From The Collaborative International Dictionary of English v.0.48 :

  Our \Our\ (our), possessive pron. [AS. [=u]re our, of us; akin
     to [=u]s us, to us, and to G. unser our, of us, Goth. unsara.
     [root]186. See Us.]
     Of or pertaining to us; belonging to us; as, our country; our
     rights; our troops; our endeavors. See I.
     [1913 Webster]
  
           The Lord is our defense.                 --Ps. lxxxix.
                                                    18.
     [1913 Webster]
  
     Note: When the noun is not expressed, ours is used in the
           same way as hers for her, yours for your, etc.; as,
           whose house is that? It is ours.
           [1913 Webster]
  
                 Our wills are ours, we know not how. --Tennyson.
           [1913 Webster]

From The Collaborative International Dictionary of English v.0.48 :

  -our \-our\suff. [OF. -our.]
     See -or.
     [1913 Webster]

From The Collaborative International Dictionary of English v.0.48 :

  We \We\ (w[=e]), pron.; pl. of I. [Poss. Our (our) or Ours
     (ourz); obj. Us ([u^]s).

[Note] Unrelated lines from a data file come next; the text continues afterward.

(** Every record of the catalogue has one of the eight categories. *)
Lemma collect_catOK (files : list (str * str)) : Forall catOK (collect files).
Proof.
  rewrite collect_flat_map. apply List.Forall_forall. intros r Hr.
  apply List.in_flat_map in Hr as (e & _ & Hr).
  now apply rulesOfFile_catOK in Hr.
Qed.

Lemma filter_flat_map {A B} (f : B -> bool) (g : A -> list B) (l : list A) :
  List.filter f (flat_map g l) = flat_map (fun e => List.filter f (g e)) l.
Proof.
  induction l as [|a l IH]; [reflexivity|].
  cbn [flat_map]. now rewrite List.filter_app, IH.
Qed.

(** A concatenation to which at most one entry of the listing
    contributes does not depend on the order of the listing. *)
Lemma flat_map_one_source {A B} (g : A -> list B) (l l' : list A) :
  Permutation l l' ->
  List.NoDup l ->
  (forall e1 e2, In e1 l -> In e2 l -> g e1 <> [] -> g e2 <> [] -> e1 = e2) ->
  flat_map g l = flat_map g l'.
Proof.
  induction 1 as [|x l l' P IH|x y l|l l' l'' P1 IH1 P2 IH2];
    intros D U.
  - reflexivity.
  - cbn [flat_map]. f_equal. apply IH.
    + now inversion D.
    + intros e1 e2 H1 H2. apply U; now right.
  - cbn [flat_map].
    destruct (g x) as [|bx tx] eqn:Gx; [reflexivity|].
    destruct (g y) as [|by' ty] eqn:Gy; [reflexivity|].
    exfalso. inversion D as [|? ? Hn _]; subst. apply Hn. left.
    apply U; [right; now left | now left | now rewrite Gx | now rewrite Gy].
  - rewrite IH1 by assumption. apply IH2.
    + now apply (Permutation_NoDup P1).
    + intros e1 e2 H1 H2. apply U; eapply Permutation_in;
        try eassumption; now apply Permutation_sym.
Qed.

(** The records that tie with a given one all come from one file, so
    their order in the catalogue does not depend on the order of the
    directory listing. *)
Lemma ties_one_file (x : rule) (files files' : list (str * str)) :
  catOK x ->
  Permutation files files' -> List.NoDup (List.map fst files) ->
  List.filter (tieb lc x) (collect files)
  = List.filter (tieb lc x) (collect files').
Proof.
  intros Cx P D. rewrite !collect_flat_map, !filter_flat_map.
  apply flat_map_one_source; [assumption | now apply NoDup_map_inv in D |].
  intros e1 e2 H1 H2 G1 G2.
  assert (K : forall e, List.filter (tieb lc x) (rulesOfFile e) <> [] ->
                        CATEGORY_MAP !! fst e = Some (category x)).
  { intros e G.
    destruct (List.filter (tieb lc x) (rulesOfFile e)) as [|r t] eqn:F;
      [contradiction|].
    assert (Hr : In r (List.filter (tieb lc x) (rulesOfFile e)))
      by (rewrite F; now left).
    apply List.filter_In in Hr as [Hr T].
    rewrite (tieb_category x r Cx (rulesOfFile_catOK e r Hr) T).
    now apply rulesOfFile_category. }
  pose proof (category_map_injective _ _ _ (K e1 G1) (K e2 G2)) as E.
  destruct e1 as [f1 x1], e2 as [f2 x2]. cbn [fst] in E. subst f2.
  f_equal.
  clear - D H1 H2. induction files as [|[f0 x0] files IH];
    [contradiction|].
  cbn [List.map fst] in D. inversion D as [|? ? Hn Hd]; subst.
  destruct H1 as [E1|H1], H2 as [E2|H2].
  - congruence.
  - injection E1 as -> ->. exfalso. apply Hn.
    apply List.in_map_iff. now exists (f1, x2).
  - injection E2 as -> ->. exfalso. apply Hn.
    apply List.in_map_iff. now exists (f1, x1).
  - now apply IH.
Qed.

(** C2.  The catalogue that [main] writes is the array of the records of
    all files, sorted: it holds the same records, and every record comes
    before every later one in the order of the three keys, which is
    category first (in the collation of [localeCompare]), then priority
    (as numbers), then name (in the collation).  The text written does
    not depend on the order in which the directory lists the files, and
    [main] is a function of its input.  The collation is a parameter: a
    consistent comparator that tells the eight category names apart. *)
Theorem C2_catalogue_order (files : list (str * str)) :
  main lc files
  = wrap (JArr (List.map rule_json (sortRules lc (collect files))))
  /\ Permutation (sortRules lc (collect files)) (collect files)
  /\ StronglySorted (keyLe lc) (sortRules lc (collect files))
  /\ (forall files',
        Permutation files files' -> List.NoDup (List.map fst files) ->
        sortRules lc (collect files') = sortRules lc (collect files)
        /\ main lc files' = main lc files).
Proof.
  split; [reflexivity|]. split; [apply sort_perm|].
  split; [apply sort_sorted, collect_catOK|].
  intros files' P D.
  assert (E : sortRules lc (collect files') = sortRules lc (collect files)).
  { apply sorted_unique;
      try (apply sort_catOK, collect_catOK);
      try (apply sort_sorted, collect_catOK).
    intros x Cx.
    rewrite !filter_tie_sort by (try assumption; apply collect_catOK).
    symmetry. now apply ties_one_file. }
  split; [exact E|]. unfold main. now rewrite E.
Qed.

End KeyOrder.

Section CodeUnitOrder.

Import Examples.

Lemma codeUnitCompare_refl (a : str) : codeUnitCompare a a = 0%Z.
Proof.
  induction a as [|x a IH]; [reflexivity|].
  cbn [codeUnitCompare]. now rewrite N.ltb_irrefl.
Qed.

Lemma codeUnitCompare_anti (a b : str) :
  Z.sgn (codeUnitCompare b a) = (- Z.sgn (codeUnitCompare a b))%Z.
Proof.
  revert b. induction a as [|x a IH]; intros [|y b]; try reflexivity.
  cbn [codeUnitCompare].
  destruct (N.ltb_spec x y), (N.ltb_spec y x); try reflexivity; try lia.
  apply IH.
Qed.

Lemma codeUnitCompare_trans (a b c : str) :
  (codeUnitCompare a b <= 0)%Z -> (codeUnitCompare b c <= 0)%Z ->
  (codeUnitCompare a c <= 0)%Z.
Proof.
  revert b c. induction a as [|x a IH]; intros [|y b] [|z c];
    cbn [codeUnitCompare]; try lia.
  destruct (N.ltb_spec x y), (N.ltb_spec y x), (N.ltb_spec y z),
    (N.ltb_spec z y), (N.ltb_spec x z), (N.ltb_spec z x);
    try lia.
  apply IH.
Qed.

Lemma codeUnitCompare_sep (a b : str) : codeUnitCompare a b = 0%Z -> a = b.
Proof.
  revert b. induction a as [|x a IH]; intros [|y b];
    cbn [codeUnitCompare]; try discriminate; [reflexivity|].
  destruct (N.ltb_spec x y), (N.ltb_spec y x); try discriminate.
  intros E. f_equal; [lia | now apply IH].
Qed.

End CodeUnitOrder.

(* ===================================================================== *)
(** * The claims on sample inputs *)
(* ===================================================================== *)

Section Samples.

Import Builder Examples.

(** The sample listing sorted: the rules of [design] before the rule of
    [security], priority 1 before priority 3, [A] before [B]. *)
Example sorted_sample :
  List.map name (sortRules codeUnitCompare (collect sampleDir))
  = [lit "C"; lit "A"; lit "B"; lit "Sec"].
Proof. vm_compute. reflexivity. Qed.

Lemma C2_witness :
  StronglySorted (keyLe codeUnitCompare)
    (sortRules codeUnitCompare (collect sampleDir))
  /\ main codeUnitCompare (rev sampleDir) = main codeUnitCompare sampleDir.
Proof.
  destruct (C2_catalogue_order codeUnitCompare codeUnitCompare_refl
              codeUnitCompare_anti codeUnitCompare_trans
              (fun c1 c2 _ _ => codeUnitCompare_sep c1 c2) sampleDir)
    as (_ & _ & S & I).
  split; [exact S|].
  apply (I (rev sampleDir)).
  - apply Permutation_rev.
  - apply distinct_NoDup. vm_compute. reflexivity.
Defined.

Lemma C3_witness :
  exists o,
    Annotator.main sampleTable barFile = (o, barFile)
    /\ Annotator.exit_status o = Some 1%Z
    /\ (existsb Annotator.isNull
          (List.map rule_json (parseXmlFile docSwallow design)) = false ->
        o = Annotator.ExitFailure).
Proof.
  apply (C3_missing_entry_fails_without_writing sampleTable barFile
           (List.map rule_json (parseXmlFile docSwallow design))).
  - vm_compute. reflexivity.
  - eexists. split; [left; reflexivity|]. vm_compute. reflexivity.
Defined.


Lemma C5_witness :
  exists file1,
    Annotator.main sampleTable fooFile = (Annotator.Done, file1)
    /\ Annotator.main sampleTable file1 = (Annotator.Done, file1).
Proof.
  destruct (C5_second_run_changes_nothing sampleTable fooFile
              (List.map rule_json (parseXmlFile docPriority2 design)))
    as (file1 & rules1 & R1 & R2 & _).
  - vm_compute. reflexivity.
  - intros r [<-|[]]. vm_compute. reflexivity.
  - exists file1. split; assumption.
Defined.

Lemma C9_witness :
  exists rules rules',
    JSON_parse (Annotator.stripWrapper fooFile) = POk (JArr rules)
    /\ snd (Annotator.main sampleTable fooFile) = wrap (JArr rules')
    /\ JSON_parse (Annotator.stripWrapper
                     (snd (Annotator.main sampleTable fooFile)))
       = POk (JArr rules')
    /\ length rules' = length rules
    /\ Forall2 Annotator.sameButTier rules rules'.
Proof.
  apply (C9_only_tier_fields_change sampleTable fooFile).
  vm_compute. reflexivity.
Defined.

Lemma C8_witness :
  exists out,
    Viewer.applyFilters asciiLower sampleFilters sampleState
    = Some (Viewer.State (Viewer.rules sampleState) out 1)
    /\ concat (List.map
                 (fun p => Viewer.pageRules
                             (Viewer.State (Viewer.rules sampleState) out
                                           p))
                 (seq 1 (Viewer.totalPages
                           (Viewer.State (Viewer.rules sampleState) out
                                         1))))
       = out.
Proof.
  destruct (C8_filter_and_pages asciiLower eq_refl sampleFilters
              sampleState) as (out & E & _ & _ & Hc).
  - assert (F : forallb Viewer.filterable (Viewer.rules sampleState)
                = true) by (vm_compute; reflexivity).
    rewrite forallb_forall in F. apply List.Forall_forall. exact F.
  - exists out. split; [exact E | exact Hc].
Defined.


(** A record whose priority is an object with a property [toString] of
    its own: with a priority box ticked the filter throws, and the
    variables stay as they were. *)
Example filter_throws :
  Viewer.applyFilters asciiLower (Viewer.Filters [] [lit "2"] [])
    (Viewer.State
       [JObj [(lit "name", JStr (lit "Foo")); (lit "message", JStr []);
              (lit "description", JStr []);
              (lit "priority", JObj [(lit "toString", JNum (Fin 0))])]]
       [] 1)
  = None.
Proof. vm_compute. reflexivity. Qed.

(** The filter on the sample catalogue: the search for [foo] in any
    case finds the rule [Foo]. *)
Example filter_sample :
  option_map (fun st => List.length (Viewer.filteredRules st))
    (Viewer.applyFilters asciiLower sampleFilters
       (Viewer.State (List.map rule_json (parseXmlFile docPriority2 design))
                     [] 1))
  = Some 1.
Proof. vm_compute. reflexivity. Qed.

(** The annotator on the sample catalogue: a run that ends normally,
    and a run that fails and writes nothing. *)
Example annotate_sample :
  fst (Annotator.main sampleTable fooFile) = Annotator.Done
  /\ Annotator.main sampleTable barFile = (Annotator.ExitFailure, barFile).
Proof. split; vm_compute; reflexivity. Qed.

End Samples.

(* ===================================================================== *)
(** * Trimmed texts *)
(* ===================================================================== *)

Section TrimFacts.

(** [trimStart] drops a prefix of white space. *)
Lemma trimStart_split (s : str) :
  exists a, s = a ++ trimStart s /\ forallb isSpace a = true.
Proof.
  induction s as [|c s (a & E & F)]; [now exists []|].
  cbn [trimStart]. destruct (isSpace c) eqn:Hc.
  - exists (c :: a). cbn [app forallb]. rewrite Hc, F. now rewrite <- E.
  - now exists [].
Qed.

Lemma trimStart_inv (s : str) (c : cu) (t : str) :
  trimStart s = c :: t -> isSpace c = false.
Proof.
  induction s as [|x s IH]; [discriminate|].
  cbn [trimStart]. destruct (isSpace x) eqn:Hx; [exact IH|].
  intros [= <- <-]. exact Hx.
Qed.

Lemma trimStart_spaces (s : str) :
  forallb isSpace s = true -> trimStart s = [].
Proof.
  induction s as [|c s IH]; [reflexivity|].
  cbn [forallb trimStart]. intros H. apply andb_prop in H as [Hc H].
  rewrite Hc. exact (IH H).
Qed.

Lemma trimStart_last (l : str) (c : cu) :
  isSpace c = false -> trimStart (l ++ [c]) <> [].
Proof.
  intros Hc. induction l as [|x l IH]; cbn [app trimStart].
  - now rewrite Hc.
  - destruct (isSpace x); [exact IH|discriminate].
Qed.

(** [trimEnd] keeps a prefix. *)
Lemma trimEnd_split (s : str) :
  exists b, s = trimEnd s ++ b /\ forallb isSpace b = true.
Proof.
  unfold trimEnd. destruct (trimStart_split (rev s)) as (a & E & F).
  exists (rev a). split.
  - rewrite <- rev_app_distr, <- E. now rewrite rev_involutive.
  - rewrite forallb_forall in *. intros x Hx. apply F.
    now apply in_rev.
Qed.

(** A trimmed text, when it is not empty, starts with a character that
    is not white space. *)
Lemma trim_head (s : str) (c : cu) (t : str) :
  trim s = c :: t -> isSpace c = false.
Proof.
  unfold trim. intros H.
  destruct (trimEnd_split (trimStart s)) as (b & E & _).
  rewrite H in E. cbn [app] in E.
  exact (trimStart_inv s c _ E).
Qed.

(** ... and ends with one. *)
Lemma trim_last (s : str) (c : cu) (t : str) :
  trim s = t ++ [c] -> isSpace c = false.
Proof.
  unfold trim, trimEnd. intros H.
  apply (f_equal (@rev cu)) in H.
  rewrite rev_involutive, rev_app_distr in H. cbn [rev app] in H.
  exact (trimStart_inv _ c _ H).
Qed.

See I.] [As. w[=e]; akin to OS.
     w[imac], OFries. & LG. wi, D. wij, G. wir, Icel. v[=e]r, Sw.
     & Dan. vi, Goth. weis, Skr. vayam. [root]190.]
     The plural nominative case of the pronoun of the first
     person; the word with which a person in speaking or writing
     denotes a number or company of which he is one, as the
     subject of an action expressed by a verb.
     [1913 Webster]
  
     Note: We is frequently used to express men in general,
           including the speaker. We is also often used by
           individuals, as authors, editors, etc., in speaking of
           themselves, in order to avoid the appearance of egotism
           in the too frequent repetition of the pronoun I. The
           plural style is also in use among kings and other
           sovereigns, and is said to have been begun by King John
           of England. Before that time, monarchs used the
           singular number in their edicts. The German and the
           French sovereigns followed the example of King John in
           a. d. 1200.
           [1913 Webster]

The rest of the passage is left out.